Figure 3. DOX Treatment Alters Acetylation of Cardiac Mitochondrial Peptides Involved in Oxidative Stress in vivo.

(A) Heatmap of acetylated mitochondrial proteins in non-transgenic DOX treated mouse hearts identified by mass spectrometry. Blank cut-off set at 40%. Data represented as scaled log2 value of normalized peak intensity where values have been z-scored. Red indicates hyperacetylated peptide. Blue represents hypoacetylated peptides. Statistics are unpaired student t-test.
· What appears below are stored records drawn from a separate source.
(** C6, amended: with the store reachable, a page or limit that is not
    given, is not a number, or is zero counts as page 1 and limit 50.  For a
    page [P >= 1] and a limit [L >= 1] within the safe integers
    ([P * L <= 2^53], fewer than 2^53 readings stored) the paginated query
    answers with the readings of a listing of the store sorted newest first,
    after skipping the first [(P - 1) * L] of them and keeping at most [L],
    and it reports the page, the limit, the number of readings stored and
    the page count [ceil(total / L)].  When no two stored readings have the
    same timestamp, the pages 1 to [ceil(total / L)], one after the other,
    are the whole store sorted newest first.  The query changes nothing in
    the store. *)
Theorem paginated_query (q_page q_limit : option string) (w : World) :
  connected w = true ->
  let page := or_default (parseInt q_page) (num 1) in
  let limit := or_default (parseInt q_limit) (num 50) in
  let total := Z.of_nat (length (db w)) in
  parseInt None = NaN /\
  (parseInt q_page = NaN \/ parseInt q_page = num 0 -> page = num 1) /\
  (parseInt q_limit = NaN \/ parseInt q_limit = num 0 -> limit = num 50) /\
  (forall P L,
     page = num P -> limit = num L ->
     1 <= P -> 1 <= L -> P * L <= 2 ^ 53 -> total < 2 ^ 53 ->
     exists sorted,
       sorted ≡ₚ db w /\
       StronglySorted newer_first sorted /\
       let items := take (Z.to_nat L) (drop (Z.to_nat ((P - 1) * L)) sorted) in
       responses (events (get_api_data q_page q_limit) w) =
         [(200, JsonPage items (num P) (num L) (num total) (num (ceil_div total L)))] /\
       (length items <= Z.to_nat L)%nat /\
       StronglySorted newer_first items /\
       items ⊆ db w) /\
  (forall L,
     limit = num L -> 1 <= L -> total + L <= 2 ^ 53 ->
     (forall x y, x ∈ db w -> y ∈ db w -> ts x = ts y -> x = y) ->
     forall qs : list (option string),
     Forall2 (fun q P => parseInt q = num P) qs (seqZ 1 (ceil_div total L)) ->
     mjoin (map (fun q => page_data (events (get_api_data q q_limit) w)) qs) =
       sort_desc (db w)) /\
  db (run (get_api_data q_page q_limit) w) = db w.
Proof.
  intros Hc page limit total.
  split; [done|]. split; [|split; [|split; [|split]]].
  - intros [E | E]; subst page; by rewrite E.
  - intros [E | E]; subst limit; by rewrite E.
  - intros P L HP HL Hp Hl Hsafe Ht.
    eexists. split; [apply sort_desc_by_perm|].
    split; [apply sort_desc_by_sorted|]. cbv zeta.
    rewrite (page_outcome q_page q_limit w P L Hc HP HL Hp Hl Hsafe Ht).
    fold page limit. rewrite HP, HL.
    split; [done|]. split; [|split].
    + rewrite length_take. lia.
    + apply sorted_slice, sort_desc_by_sorted.
    + intros d Hd. apply subseteq_take, subseteq_drop in Hd.
      by rewrite sort_desc_by_perm in Hd.
  - intros L HL Hl Hsafe Hinj qs Hqs.
    destruct (ceil_div_covers total L Hl ltac:(lia)) as (Hn & Hcov & Hlast).
    rewrite <- (slices_concat (Z.to_nat L) (Z.to_nat (ceil_div total L))
                  (sort_desc (db w)))
      by (rewrite sort_desc_length; nia).
    unfold seqZ in Hqs. apply Forall2_fmap_r in Hqs.
    assert (Forall (fun i => (i < Z.to_nat (ceil_div total L))%nat)
              (seq 0 (Z.to_nat (ceil_div total L)))) as Hidx.
    { apply Forall_forall. intros i Hi. apply elem_of_seq in Hi. lia. }
    f_equal. revert Hqs Hidx. generalize (seq 0 (Z.to_nat (ceil_div total L))).
    intros idx Hqs Hidx. induction Hqs as [|q i qs idx Hq _ IH]; [done|].
    apply Forall_cons in Hidx as [Hi Hidx].
    cbn [map]. f_equal; [|by apply IH].
    assert (or_default (parseInt q) (num 1) = num (Z.of_nat i + 1)) as Hpage.
    { rewrite Hq. unfold or_default, num. simpl.
      by destruct (Z.of_nat i + 1) eqn:E; [lia|..]. }
    rewrite (page_outcome q q_limit w (Z.of_nat i + 1) L Hc Hpage HL) by nia.
    unfold page_data. cbn. rewrite app_nil_r.
    rewrite (sort_desc_by_unique _ _ Hinj).
    do 2 f_equal. nia.
  - apply page_unchanged.
Qed.
(** C2: on every state and for every duration, [computeTimeTop] computes
    the formula of the specification: the coverage
    [(d - minTime) / slotDuration] clamped to [[0, slatCount]], the index
    [floor coverage] clamped to [[0, slatCount - 1]], the fraction
    [coverage - index] and the result
    [offset[index] + extent[index] * fraction].  With finite times, a positive
    slot duration and at least one slat, a duration at or before [minTime]
    maps to the top of the first slat (pixel 0 when the first slat starts at
    the origin), a duration at or past the end of the slats maps to the bottom
    of the last slat, and the result is always a finite number. *)
Theorem computeTimeTop_spec (this : TimeCols) (duration : Duration) :
  (computeTimeTop this duration ==
   Spec.timeToPixel (slatPositions this) (minTime this) (slotDuration this) duration)%num /\
  (forall (a m s : Q) (first : Region) (rest : PositionCache),
     milliseconds duration = Fin a ->
     milliseconds (minTime this) = Fin m ->
     milliseconds (slotDuration this) = Fin s ->
     0 < s ->
     slatPositions this = first :: rest ->
     a <= m ->
     (computeTimeTop this duration == Fin (offset first))%num /\
     (offset first == 0 -> (computeTimeTop this duration == JS.ofZ 0)%num)) /\
  (forall (a m s : Q) (front : PositionCache) (last : Region),
     milliseconds duration = Fin a ->
     milliseconds (minTime this) = Fin m ->
     milliseconds (slotDuration this) = Fin s ->
     0 < s ->
     slatPositions this = front ++ [last] ->
     m + inject_Z (Z.of_nat (slatEls_length this)) * s <= a ->
     (computeTimeTop this duration == Fin (farEdge last))%num) /\
  (forall a m s : Q,
     milliseconds duration = Fin a ->
     milliseconds (minTime this) = Fin m ->
     milliseconds (slotDuration this) = Fin s ->
     ~ s == 0 ->
     slatPositions this <> [] ->
     JS.isFinite (computeTimeTop this duration) = true).
Proof.
  split; [apply computeTimeTop_refines|]. split; [|split].
  - intros a m s first rest Ha Hm Hs Hpos Hslats Hbefore.
    assert (Hnz : ~ s == 0) by lra.
    assert (Hlen : (1 <= Z.of_nat (slatEls_length this))%Z).
    { unfold slatEls_length. rewrite Hslats. simpl. lia. }
    destruct (computeTimeTop_finite this duration a m s Ha Hm Hs Hnz Hlen)
      as (c & r & _ & _ & _ & Hlo & _ & _ & _ & _ & Hr & Htop).
    assert (Hc : c == 0) by (apply Hlo, div_nonpos; [exact Hpos | lra]).
    rewrite (Qfloor_comp _ _ Hc) in Hr, Htop.
    change (Qfloor 0) with 0%Z in Hr, Htop.
    rewrite Z.min_l in Hr, Htop by lia.
    rewrite Hslats in Hr. simpl in Hr. injection Hr as <-.
    assert (E : (computeTimeTop this duration == Fin (offset first))%num).
    { rewrite Htop. simpl. rewrite Hc. change (inject_Z 0) with 0. ring. }
    split; [exact E|].
    intros H0. rewrite E. simpl. exact H0.
  - intros a m s front last Ha Hm Hs Hpos Hslats Hafter.
    assert (Hnz : ~ s == 0) by lra.
    assert (Hlen : (1 <= Z.of_nat (slatEls_length this))%Z).
    { unfold slatEls_length. rewrite Hslats, length_app. simpl. lia. }
    destruct (computeTimeTop_finite this duration a m s Ha Hm Hs Hnz Hlen)
      as (c & r & _ & _ & _ & _ & Hhi & _ & _ & _ & Hr & Htop).
    set (len := Z.of_nat (slatEls_length this)) in *.
    assert (Hc : c == inject_Z len) by (apply Hhi, div_ge; [exact Hpos | lra]).
    rewrite (Qfloor_comp _ _ Hc), Qfloor_Z in Hr, Htop.
    rewrite Z.min_r in Hr, Htop by lia.
    assert (Hi : Z.to_nat (len - 1) = List.length front).
    { subst len. unfold slatEls_length. rewrite Hslats, length_app. simpl. lia. }
    rewrite Hi, Hslats, nth_error_app2, Nat.sub_diag in Hr by lia.
    simpl in Hr. injection Hr as <-.
    rewrite Htop. simpl. unfold farEdge. rewrite Hc, inject_Z_pred. ring.
  - intros a m s Ha Hm Hs Hnz Hslats.
    assert (Hlen : (1 <= Z.of_nat (slatEls_length this))%Z).
    { unfold slatEls_length. destruct (slatPositions this); [congruence | simpl; lia]. }
    destruct (computeTimeTop_finite this duration a m s Ha Hm Hs Hnz Hlen)
      as (c & r & _ & _ & _ & _ & _ & _ & _ & _ & _ & Htop).
    destruct (computeTimeTop this duration); simpl in Htop; try contradiction.
    reflexivity.
Qed.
P<0.05, Non-Tg-CON n=6 (males), Non-Tg-DOX n=5 (males) (B) Representative image of superoxide dismutase 2 (SOD2) western blot from total cardiac lysates. (C) Optical density quantification of SOD2 blot relative to tubulin n=6 (females). (D) SOD2 mRNA expression as measured by qPCR (n=6 females). (E) Mitochondrial hydrogen peroxide (H₂O₂) efflux after treatment with 5 μM succinate (nmol/min/mg mito protein, n=3–8 females). (F) Mitochondrial H₂O₂ efflux after treatment with 5 μM succinate and 4 μM rotenone (nmol/min/mg mito protein, n=3–8 females). (G) Area quantification of immuno-positive 4HNE staining (n=4–6 females). Scale bars = 50μm. (H) Representative images of 4-hydroxy-2,3-transnonenal (4HNE) staining. Sample size refers to biological replicates. Values are mean ± SD. Statistics are two-way ANOVA with Tukey’s post-hoc test.